I have seen our industry come a long way in the past 20 years: the invention/implementation of the Internet is by far the greatest shift in the way we work. But I can remember a time when typesetting was a profession, leading had to do with actual lead numbers, and stock photography was literally stock hard-copy photos. Buying a font was a huge investment, and a simple color change was anything but (simple).
Now, whatever we want to do in the world of advertising and graphic design is literally at our fingertips. All the tools we need to make our lives easier are just a click away, and sometimes not even – Microsoft Word for example automatically checks spelling and grammar as you type. Could it get any easier?
“Talbe” gets a nice little squiggly red line underneath of it, and you realize, whoops, I meant to type “Table.” So how is it, when our world is basically spelled out before us, there are so many typos in published media? If I had a dollar for every misspelling or mistake I’ve seen in online articles, blogs, or even high profile publications, I’d have at least $97.50 from last month alone.
I’m not a world-class copywriter by any means; I’m a creative director – but I still know what spell-check is! Whenever I’m creating a piece and placing copy, regardless of whether I wrote it or not, I still review it to ensure everything is spelled correctly, punctuation is accurate, and the words are what I intend them to be (“form” instead of “from,” etc.). Below are some steps I recommend everyone take a look at to ensure typo-free work!

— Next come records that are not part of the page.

(** Names come from 64-bit registers of the machine, data from its memory of bytes. *)
Definition host (h : host_call) : Act host_value :=
  match h with
  | hc_current_receiver => c ← context; mret (hv_int (ac_receiver c))
  | hc_read_action_data => c ← context; mret (hv_bytes (act_data (act c)))
  | hc_is_account n =>
      _ ← context_aware_check; s ← chain_of; mret (hv_bool (is_account s (u64 n)))
  | hc_require_auth n =>
      _ ← context_aware_check; c ← context;
      _ ← lift (require_authorization (authorization (act c)) (u64 n)); mret hv_unit
  | hc_require_auth2 n p =>
      _ ← context_aware_check; c ← context;
      _ ← lift (require_authorization2 (authorization (act c)) (u64 n) (u64 p)); mret hv_unit
  | hc_has_auth n =>
      _ ← context_aware_check; c ← context; mret (hv_bool (has_authorization (authorization (act c)) (u64 n)))
  | hc_get_sender => _ ← context_aware_check; n ← get_sender; mret (hv_int n)
  | hc_require_recipient n => _ ← context_aware_check; _ ← require_recipient (u64 n); mret hv_unit
  | hc_send_inline d => _ ← context_aware_check; _ ← send execute_inline (map u8 d); mret hv_unit
  | hc_send_context_free_inline d => _ ← context_aware_check; _ ← send execute_context_free_inline (map u8 d); mret hv_unit
  | hc_set_action_return_value d =>
      _ ← context_aware_check; s ← chain_of;
      _ ← check (Z.of_nat (length d) <=? max_action_return_value_size (chain_cfg s)) action_return_value_exception;
      _ ← update_context (set_value (map u8 d)); mret hv_unit
  | hc_db_write w => _ ← context_aware_check; it ← in_tables (fun e => perform e w); mret (hv_iterator it)
  | hc_db_read r => _ ← context_aware_check; '(it, o) ← in_tables (fun _ => observe r); mret (hv_row it o)
  | hc_is_privileged n =>
      _ ← context_aware_check; _ ← privileged_check; s ← chain_of;
      a ← lift (db_get_by by_metadata_name (metadata (auth_db s)) [u64 n]); mret (hv_bool (is_privileged a))
  | hc_set_privileged n b =>
      _ ← context_aware_check; _ ← privileged_check; _ ← modify_account (u64 n) (set_privileged b); mret hv_unit
  | hc_set_blockchain_parameters_packed d =>
      _ ← context_aware_check; _ ← privileged_check; write_parameters (fun g => set_blockchain_parameters_packed g (map u8 d))
  | hc_send_deferred i p d replace_existing =>
      _ ← context_aware_check; t ← lift (unpack_transaction (map u8 d));
      _ ← schedule_deferred_transaction (wrap 128 i) (u64 p) t (negb (u32 replace_existing =? 0)); mret hv_unit
  | hc_cancel_deferred i =>
      _ ← context_aware_check; c ← context; s ← chain_of;
      '(db, b) ← lift (cancel_deferred_transaction (auth_db s) (wrap 128 i) (ac_receiver c));
      _ ← set_chain_to (with_auth_db s db); mret (hv_bool b)
  | hc_current_time => _ ← context_aware_check; mret (hv_int (u64 (te_time env)))
  | hc_publication_time => _ ← context_aware_check; mret (hv_int (u64 (te_published env)))
  | hc_get_blockchain_parameters_packed b =>
      _ ← context_aware_check; _ ← privileged_check; read_parameters (fun g => get_blockchain_parameters_packed g (map u8 b))
  | hc_get_parameters_packed l b =>
      _ ← context_aware_check; _ ← privileged_check;
      read_parameters (fun g => get_parameters_packed (te_features env Types.action_return_value) g (map u8 l) (map u8 b))
  | hc_set_parameters_packed d =>
      _ ← context_aware_check; _ ← privileged_check;
      write_parameters (fun g => set_parameters_packed (te_features env Types.action_return_value) g (map u8 d))
  | hc_get_wasm_parameters_packed b v =>
      _ ← context_aware_check; _ ← privileged_check; read_parameters (fun g => get_wasm_parameters_packed g (map u8 b) (u32 v))
  | hc_set_wasm_parameters_packed d =>
      _ ← context_aware_check; _ ← privileged_check; write_parameters (fun g => set_wasm_parameters_packed g (map u8 d))
  | hc_get_kv_parameters_packed b v =>
      _ ← context_aware_check; _ ← privileged_check; read_parameters (fun g => get_kv_parameters_packed g (map u8 b) (u32 v))
  | hc_set_kv_parameters_packed d =>
      _ ← context_aware_check; _ ← privileged_check; write_parameters (fun g => set_kv_parameters_packed g (map u8 d))
  | hc_set_proposed_producers d => _ ← context_aware_check; _ ← privileged_check; propose_legacy (map u8 d)
  | hc_set_proposed_producers_ex f d => _ ← context_aware_check; _ ← privileged_check; propose_ex (u64 f) (map u8 d)
  end.

(** [wasm_exit] is caught by [exec_one]. *)
Fixpoint run_program (p : program) : Act unit :=
  match p with
  | p_return | p_exit => mret tt
  | p_trap e => throw e
  | p_call h k => v ← host h; run_program (k v)
  end.

(** ** The native actions *)
Definition newaccount_name : action_name := Eval vm_compute in n_ "newaccount".
Definition setcode_name : action_name := Eval vm_compute in n_ "setcode".
Definition setabi_name : action_name := Eval vm_compute in n_ "setabi".
Definition setfee_name : action_name := Eval vm_compute in n_ "setfee".
Definition setrate_name : action_name := Eval vm_compute in n_ "setrate".

Definition apply_dcd_setrate (g : global_property_object) (auths : list permission_level) (new_rate : Z) :
    result global_property_object :=
  _ ← require_authorization auths config.system_account_name;
  '(g, _) ← set_proposed_rate (te_head env) (Some (te_stage env)) g new_rate;
  Ok g.

(** The handlers that the controller registers for the system account, by the name of the action. *)
Definition apply_native (s : chain) (a : action) : option (result chain) :=
  let ctl := control_of env s in
  let db := auth_db s in
  let auths := authorization a in
  let on_db {D} (unpack : list Z -> result D) (run : D -> result database) : option (result chain) :=
    Some (d ← unpack (act_data a); db ← run d; Ok (with_auth_db s db)) in
  if act_name a =? newaccount_name then on_db unpack_newaccount (apply_dcd_newaccount ctl db auths)
  else if act_name a =? setcode_name then
    Some (d ← unpack_setcode (act_data a);
          '(db, u) ← apply_dcd_setcode (block_num (te_head env)) (te_time env) db (codes (contracts s)) auths d;
          Ok (with_codes (with_auth_db s db) u))
  else if act_name a =? setabi_name then on_db unpack_setabi (apply_dcd_setabi db auths)
  else if act_name a =? updateauth_name then on_db unpack_updateauth (apply_dcd_updateauth ctl db auths)
  else if act_name a =? deleteauth_name then on_db unpack_deleteauth (apply_dcd_deleteauth db auths)
  else if act_name a =? linkauth_name then on_db unpack_linkauth (apply_dcd_linkauth ctl db auths)
  else if act_name a =? unlinkauth_name then on_db unpack_unlinkauth (apply_dcd_unlinkauth db auths)
  else if act_name a =? setfee_name then
    Some (d ← unpack_setfee (act_data a); u ← apply_dcd_setfee (fees (contracts s)) auths d; Ok (with_fees s u))
  else if act_name a =? setrate_name then
    Some (r ← unpack_setrate (act_data a); g ← apply_dcd_setrate (gpo s) auths r; Ok (with_gpo s g))
  else if act_name a =? canceldelay_name then on_db unpack_canceldelay (apply_dcd_canceldelay db auths)
  else None.

(** [find_apply_handler( receiver, act->account, act->name )] *)
Definition find_apply_handler (s : chain) (n : account_name) (a : action) : option (result chain) :=
  if (n =? config.system_account_name) && (act_account a =? config.system_account_name) then apply_native s a else None.

(** ** Running one action *)

Definition check_lists (c : apply_context) : result unit :=
  if enforce_whiteblacklist env && te_producing env then
    _ ← check_contract_list (te_lists env) (ac_receiver c);
    check_action_list (te_lists env) (act_account (act c)) (act_name (act c))
  else Ok tt.

Definition runs_code (c : apply_context) (a : account_metadata_object) : bool :=
  negb (bool_decide (code_hash a = digest_zero)) &&
  (negb ((act_account (act c) =? config.system_account_name) && (act_name (act c) =? setcode_name) &&
         (ac_receiver c =? config.system_account_name)) ||
   te_features env forward_setcode).

(** The account of the receiver, as it is when it is read. *)
Definition receiver_account : Act account_metadata_object :=
  c ← context;
  s ← chain_of;
  lift (db_get_by by_metadata_name (metadata (auth_db s)) [ac_receiver c]).

Definition run_native : Act unit :=
  c ← context;
  s ← chain_of;
  match find_apply_handler s (ac_receiver c) (act c) with
  | None => mret tt
  | Some r => _ ← lift (check_lists c); s' ← lift r; set_chain_to s'
  end.

(** [wasm_interface::apply] *)
Definition run_code (a : account_metadata_object) : Act unit :=
  s ← chain_of;
  o ← lift (db_get_by by_code_hash (codes (contracts s)) (code_key (code_hash a) (vm_type a) (vm_version a)));
  c ← context;
  run_program (program_of (co_code o) (ac_receiver c) (act_account (act c)) (act_name (act c))).

Definition apply_action : Act unit :=
  c ← context;
  a ← receiver_account;
  if context_free c && te_light env then mret tt
  else
    _ ← update_context (set_privileged_flag (is_privileged a));
    _ ← run_native;
    a ← receiver_account;
    if runs_code c a then _ ← lift (check_lists c); run_code a else mret tt.

(** The handlers of the exceptions keep them in the trace and rethrow them. *)
Definition handle_exception {A} (m : Act A) : Act A :=
  catch m (fun e => c ← context; _ ← in_trx (modify_trace (ac_ordinal c) (set_except (Some e))); throw e).

Definition current_digest : Act digest :=
  c ← context;
  mret (if te_features env Types.action_return_value then action_digest_with_output (act c) (action_return_value c)
        else action_digest (act c)).

Definition next_global_sequence : Act Z :=
  s ← chain_of;
  let n := u64 (global_action_sequence (contracts s) + 1) in
  _ ← set_chain_to (with_sequence s n);
  mret n.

Five Steps for Minimizing Typos
Run Spell Check
Easy right? Word does it automatically, and you can even manually request a spell check, which usually includes a complementary word count. Not working in Word? Most designers aren’t – but that still doesn’t get you out of running a spell check. Adobe InDesign and Illustrator, and the ever popular (?) Quark Xpress have spell check functions.
You should always proof any work that come across your screen. Read what you’re dealing with. Have you read it once or twice and still can’t find any mistakes? Try altering the formatting: two columns of text vs. one for example. This will force you to look at your content in an all-new perspective, and cause you to carefully reread it again.
When it doubt, sound it out – right? Try reading your content out loud. You’re more apt to notice an inconsistency or typo if you’re hearing yourself say it. Even at a soft whisper, you are more likely to catch that glaring grammar no-no or pesky spelling snafu than if you just read it in your head.
Fact: slow and steady wins the race. It worked for the Hare, and it works in advertising and marketing. Yes, we live in a world of ever-closer deadlines, driven by the “this needs to happen now or else,” mentality, but you can still have a well thought out message crafted by taking your time. Slow down, think about what you’re saying or reading, and communicate it clearly. Carefully read each word (out loud), and take the time to review it not just once, but three times! You’ll have less edits and save more time in the long run by slowing down and thinking it through from the start.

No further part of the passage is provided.